Para executar um afundo estacionário, comece em pé e dê um passo moderado para a frente. Abaixe os quadris em direção ao chão. As pernas da frente devem formar um ângulo de 90° com os tornozelos logo abaixo dos joelhos. Caso contrário, ajuste a posição. As pernas de trás devem estar levemente flexionadas, os dedos dos pés apontando para cima e os joelhos próximos ao chão. É importante manter a postura ereta, com a cabeça alinhada aos quadris. Esta é a posição inicial. A partir dessa posição, empurre o calcanhar da perna da frente até que ela esteja esticada ou levemente flexionada. Mesmo na posição final, as pernas de trás permanecem flexionadas e os dedos dos pés podem apontar para cima. Repita o movimento, aprofundando o afundo, fazendo de 12 a 15 repetições com cada perna, em 3 a 4 séries.
Os exercícios de puxada com fita utilizam a contração das escápulas para ativar os músculos da parte superior das costas, incluindo os romboides, trapézios e deltóide posterior. São úteis para desenvolver a força dos ombros e da região dorsal média, ambos importantes ao descer ladeiras com bicicletas elétricas pesadas. A força e a estabilidade dos ombros fornecem suporte para a posição de "pronto" ou "ataque" e são necessárias para manter o equilíbrio postural. A força da região dorsal média ajuda a mover a bicicleta para frente e para trás sem perder a postura ou o controle.
Para realizar o exercício de puxada com faixa elástica, você precisa primeiro de uma faixa elástica. Qualquer faixa de resistência simples serve. Role os ombros para baixo e para trás, levante a cabeça e mantenha o peito estufado. Estenda os braços à frente do corpo, alinhando-os com os ombros. Segure as faixas e ajuste a resistência para que haja uma leve tensão entre as mãos. Essa é a sua posição inicial. Comece pensando nas costas e contraindo as omoplatas, depois abra as mãos e as faixas para os lados (mantendo-as alinhadas com os ombros), formando um "T". Se não conseguir puxar as faixas com os braços estendidos, ajuste a posição inicial para começar com menos folga. Inverta o movimento, movendo as mãos de volta para a frente, e repita de 10 a 12 vezes, em 3 a 4 séries.
Estas dicas rápidas de técnica e condicionamento físico ajudarão você a entender as diversas nuances de pilotagem a serem consideradas ao andar de eMTB. Mesmo que você não considere o ciclismo no "lado negro", esses exercícios o deixarão mais forte para pedalar regularmente. Planeje incorporar o treinamento cruzado à sua rotina ao longo do ano e visite o canal do Singletracks no YouTube para mais dicas de treinamento.

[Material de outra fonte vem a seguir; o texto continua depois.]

(** [t1] is when the limiter is asked or a malformed request fails, [t2] when the
    validation has ended.  The text of a database error is left out. *)
Definition FinishPasskeyLogin (webauthn : bool) (req : FinishPasskeyLoginRequest) (clientIP : string) (t1 t2 : Z)
    (rl : RateLimiter) : RateLimiter * list passkey_write * list auth_event * (LoginResponse * string + handler_error) :=
  let fail username t rl := (RecordFailure out_of_range username clientIP t rl).1 in
  let failed user name reason :=
    mkAuthEvent_ user name "login_failed" ("method: passkey, reason: " +:+ reason +:+ ", ip: " +:+ clientIP) in
  if negb webauthn then
    (rl, [], [], inr (Coded CodeFailedPrecondition "passkey support is not configured on this server"))
  else
  match ParseCredentialRequestResponseBody (FinishPasskeyLoginRequest_responseJson req) with
  | inr err =>
      (fail "passkey_login" t1 rl, [], [], inr (Coded CodeInvalidArgument ("invalid login assertion response json: " +:+ err)))
  | inl parsedResponse =>
  let challengeStr := assertion_challenge parsedResponse in
  match getUnconsumedChallenge challengeStr t1 with
  | None =>
      (fail "passkey_login" t1 rl, [], [failed None "unknown" "invalid or expired challenge"],
       inr (Coded CodeUnauthenticated "invalid or expired passkey challenge"))
  | Some (id, extensions) =>
  let consumed := ConsumeWebAuthnChallenge id in
  match getCredential (assertion_rawID parsedResponse) with
  | NoRows | QueryFailed =>
      (fail "passkey_login" t1 rl, [consumed], [failed None "unknown" "credential not found"],
       inr (Coded CodeUnauthenticated "passkey credential not found"))
  | Row credRow =>
  match getUser (cred_UserID credRow) with
  | NoRows | QueryFailed =>
      (fail "passkey_login" t1 rl, [consumed], [], inr (Coded CodeInternal "failed to fetch user"))
  | Row user =>
  let '(rl, (locked, retryAfter)) := Check_ (Username user) clientIP t1 rl in
  if locked then
    let retrySec := ceil_seconds retryAfter in
    let retrySec := if retrySec <? 1 then 1 else retrySec in
    (rl, [consumed], [mkAuthEvent_ (Some (ID user)) (Username user) "rate_limited" ("ip: " +:+ clientIP)],
     inr (Coded CodeResourceExhausted
            ("too many failed login attempts, please try again in " +:+ num retrySec +:+ " seconds")))
  else
  match (if String.eqb extensions "" then None else unmarshalExtensions extensions) with
  | Some err =>
      (rl, [consumed], [], inr (Coded CodeInvalidArgument ("stored WebAuthn session extensions are invalid: " +:+ err)))
  | None =>
  match ValidateDiscoverableLogin user credRow challengeStr parsedResponse with
  | inr err =>
      (fail (Username user) t2 rl, [consumed], [failed (Some (ID user)) (Username user) "validation failed"],
       inr (Coded CodeUnauthenticated ("passkey verification failed: " +:+ err)))
  | inl (signCount, backupState) =>
  let newCounter := assertion_counter parsedResponse in
  if (0 <? cred_SignCount credRow) && (cred_SignCount credRow <=? 2 ^ 32 - 1)
     && (newCounter <=? cred_SignCount credRow) && negb (newCounter =? 0) then
    (fail (Username user) t2 rl,
     [consumed; UpdateWebAuthnCredentialUsage (cred_SignCount credRow) (cred_LastUsedAt credRow)
                  (cred_BackupState credRow) 1 (cred_CredentialID credRow)],
     [failed (Some (ID user)) (Username user) "clone_warning"],
     inr (Coded CodeUnauthenticated "authenticator counter regression detected (possible cloned passkey)"))
  else
  let writes := [consumed; UpdateWebAuthnCredentialUsage signCount (Some t2) (if backupState then 1 else 0)
                             (cred_CloneWarning credRow) (cred_CredentialID credRow)] in
  let rl := RecordSuccess (Username user) rl in
  match issueSession (ID user) (FinishPasskeyLoginRequest_rememberMe req) with
  | inr err => (rl, writes, [], inr (Coded CodeInternal err))
  | inl cookie =>
      (rl, writes, [mkAuthEvent_ (Some (ID user)) (Username user) "login_success" ("method: passkey, ip: " +:+ clientIP)],
       inl (mkLoginResponse (Username user) (Role user), cookie))
  end
  end
  end
  end
  end
  end
  end.

(** A response that is no assertion counts as a failure of its address, and is not checked. *)
Lemma malformed_assertion (req : FinishPasskeyLoginRequest) (ip : string) (t1 t2 : Z) (rl : RateLimiter) (err : string) :
  ParseCredentialRequestResponseBody (FinishPasskeyLoginRequest_responseJson req) = inr err ->
  (FinishPasskeyLogin true req ip t1 t2 rl).1.1.1 = (RecordFailure out_of_range "passkey_login" ip t1 rl).1.
Proof. intros Hp. unfold FinishPasskeyLogin. simpl. by rewrite Hp. Qed.

End PasskeyLogin.

(** Nor does anything keep a locked address from sending them one after another: where an
    out-of-range conversion gives the least integer, the thirty-third unlocks it. *)
Lemma malformed_assertions_unlock {Assertion} challenge rawID counter
    (parse : string -> Assertion + string) getChallenge unmarshal getCredential getUser validate issueSession
    (req : FinishPasskeyLoginRequest) (err : string) :
  parse (FinishPasskeyLoginRequest_responseJson req) = inr err ->
  let finish rl := (FinishPasskeyLogin (fun _ => - 2 ^ 63) challenge rawID counter parse getChallenge unmarshal
    getCredential getUser validate issueSession true req "10.0.0.1" 0 0 rl).1.1.1 in
  (Check_ "admin" "10.0.0.1" 1 (Nat.iter 32 finish NewRateLimiter)).2 = (true, 15 * minute - 1)
  /\ (Check_ "admin" "10.0.0.1" 1 (Nat.iter 33 finish NewRateLimiter)).2 = (false, 0).
Proof.
  intros Hp finish.
  assert (forall n rl, Nat.iter n finish rl =
    Nat.iter n (fun rl => (RecordFailure (fun _ => - 2 ^ 63) "passkey_login" "10.0.0.1" 0 rl).1) rl) as Hs.
  { induction n as [|n IH]; intros rl; [done|]. cbn [Nat.iter nat_rect]. unfold Nat.iter in *. cbn [nat_rect]. rewrite IH.
    by eapply malformed_assertion. }
  rewrite !Hs. vm_compute. split; reflexivity.
Qed.

Lemma ceil_seconds_bounds (d : Z) : 0 < d <= RateLimitMaxLockout -> 1 <= ceil_seconds d <= 900.
Proof.
  unfold ceil_seconds, RateLimitMaxLockout, minute, second. intros H.
  pose proof (Z.div_mod (- d) 1000000000 ltac:(lia)). pose proof (Z.mod_pos_bound (- d) 1000000000 ltac:(lia)). lia.
Qed.

(** C10: signing in is guarded: among sign-ins by password made one after another (and no
    failures of passkeys, which share the limiter, in between), one succeeds exactly when both fields are given, neither the name nor the address is locked out, the user
    exists, the password is the user's and a session can be made, and it answers with
    the user's own name and role; a locked out caller is told to wait between one and
    900 seconds, whatever the password; and a password is compared only for a name that
    has failed eight times in the window at most. *)
Theorem login_guarded (out_of_range : Z -> Z) (getUserByUsername : string -> query UserRow)
    (CompareHashAndPassword : string -> string -> bool) (issueSession : Z -> bool -> string + string)
    (rl : RateLimiter) (t t1 t2 : Z)
    (Hs : signed_in out_of_range getUserByUsername CompareHashAndPassword issueSession rl t)
    (H1 : t <= t1) (H2 : t1 <= t2) (req : LoginRequest) (ip : string) :
  let answer := (Login out_of_range getUserByUsername CompareHashAndPassword issueSession req ip t1 t2 rl).2 in
  let '(locked, wait) := (Check_ (LoginRequest_username req) ip t1 rl).2 in
  let given := LoginRequest_username req <> "" /\ LoginRequest_password req <> "" in
  (forall resp cookie, answer = inl (resp, cookie) <->
     given /\ locked = false /\ exists row, getUserByUsername (LoginRequest_username req) = Row row
       /\ CompareHashAndPassword (PasswordHash row) (LoginRequest_password req) = true
       /\ issueSession (ID (row_user row)) (LoginRequest_rememberMe req) = inl cookie
       /\ resp = mkLoginResponse (Username (row_user row)) (Role (row_user row)))
  /\ (given -> locked = true -> exists n, 1 <= n <= 900 /\ answer = inr (Coded CodeResourceExhausted
        ("too many failed login attempts, please try again in " +:+ num n +:+ " seconds")))
  /\ (given -> locked = false ->
      (length (seen RateLimitWindow t1 (userRecords rl !! LoginRequest_username req)).1 <= 8)%nat).
Proof.
  destruct (signed_in_sequential _ _ _ _ rl t Hs) as (t' & Ht' & Hseq).
  pose proof (attempts_bounded out_of_range rl t' Hseq (LoginRequest_username req) ip t1 ltac:(lia)) as Hb.
  unfold Login. destruct (Check_ (LoginRequest_username req) ip t1 rl) as [rl1 [locked w]]. cbn beta iota delta [snd] in *.
  destruct (String.eqb_spec (LoginRequest_username req) "") as [Eu|Eu].
  { split; [intros resp cookie; split; [by intros [=]|by intros ([? ?] & _)]|by split; intros [? ?]]. }
  destruct (String.eqb_spec (LoginRequest_password req) "") as [Ep|Ep].
  { split; [intros resp cookie; split; [by intros [=]|by intros ([? ?] & _)]|by split; intros [? ?]]. }
  destruct Hb as (Hw & Hlw & Hroom & _). destruct locked; simpl.
  - split_and!; [|intros _ _|done].
    + intros resp cookie. split; [done|]. by intros (_ & ? & _).
    + pose proof (proj1 Hlw eq_refl) as Hpos. pose proof (ceil_seconds_bounds w ltac:(lia)) as Hc.
      exists (ceil_seconds w). split; [done|]. by rewrite (proj2 (Z.ltb_ge _ _)) by lia.
  - split_and!; [|done|intros _ _; by apply Hroom]. intros resp cookie.
    destruct (getUserByUsername (LoginRequest_username req)) as [row| |]; simpl.
    + destruct (CompareHashAndPassword (PasswordHash row) (LoginRequest_password req)) eqn:Ec; simpl.
      * destruct (issueSession (ID (row_user row)) (LoginRequest_rememberMe req)) as [ck|err] eqn:Ei; simpl.
        -- split; [intros [= <- <-]; eauto 10|]. intros (_ & _ & row' & [= <-] & _ & Ei' & ->). congruence.
        -- split; [done|]. intros (_ & _ & row' & [= <-] & _ & Ei' & ->). congruence.
      * split; [done|]. intros (_ & _ & row' & [= <-] & Ec' & _). congruence.
    + split; [done|]. by intros (_ & _ & row' & ? & _).
    + split; [done|]. by intros (_ & _ & row' & ? & _).
Qed.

Ótimo artigo! Concordo com a maior parte, exceto pela parte sobre o downhill ser mais difícil para as e-bikes. Fisicamente, sim, exige mais potência para controlar essas máquinas, mas bicicletas mais pesadas (geralmente com pneus de downhill de perfil alto) são mais estáveis ​​e têm menos deflexão. As e-bikes não são ótimas para downhill a pedal, mas em trilhas íngremes, soltas e acidentadas, eu prefiro minha Levo de 23,5 kg porque ela é mais silenciosa e geralmente é melhor do que minha Stumpjumper de 13,5 kg, que é mais fácil de pilotar em terrenos super agressivos. Eu só treino com e-bikes usando outras e-bikes, mas agora vou ler seu artigo.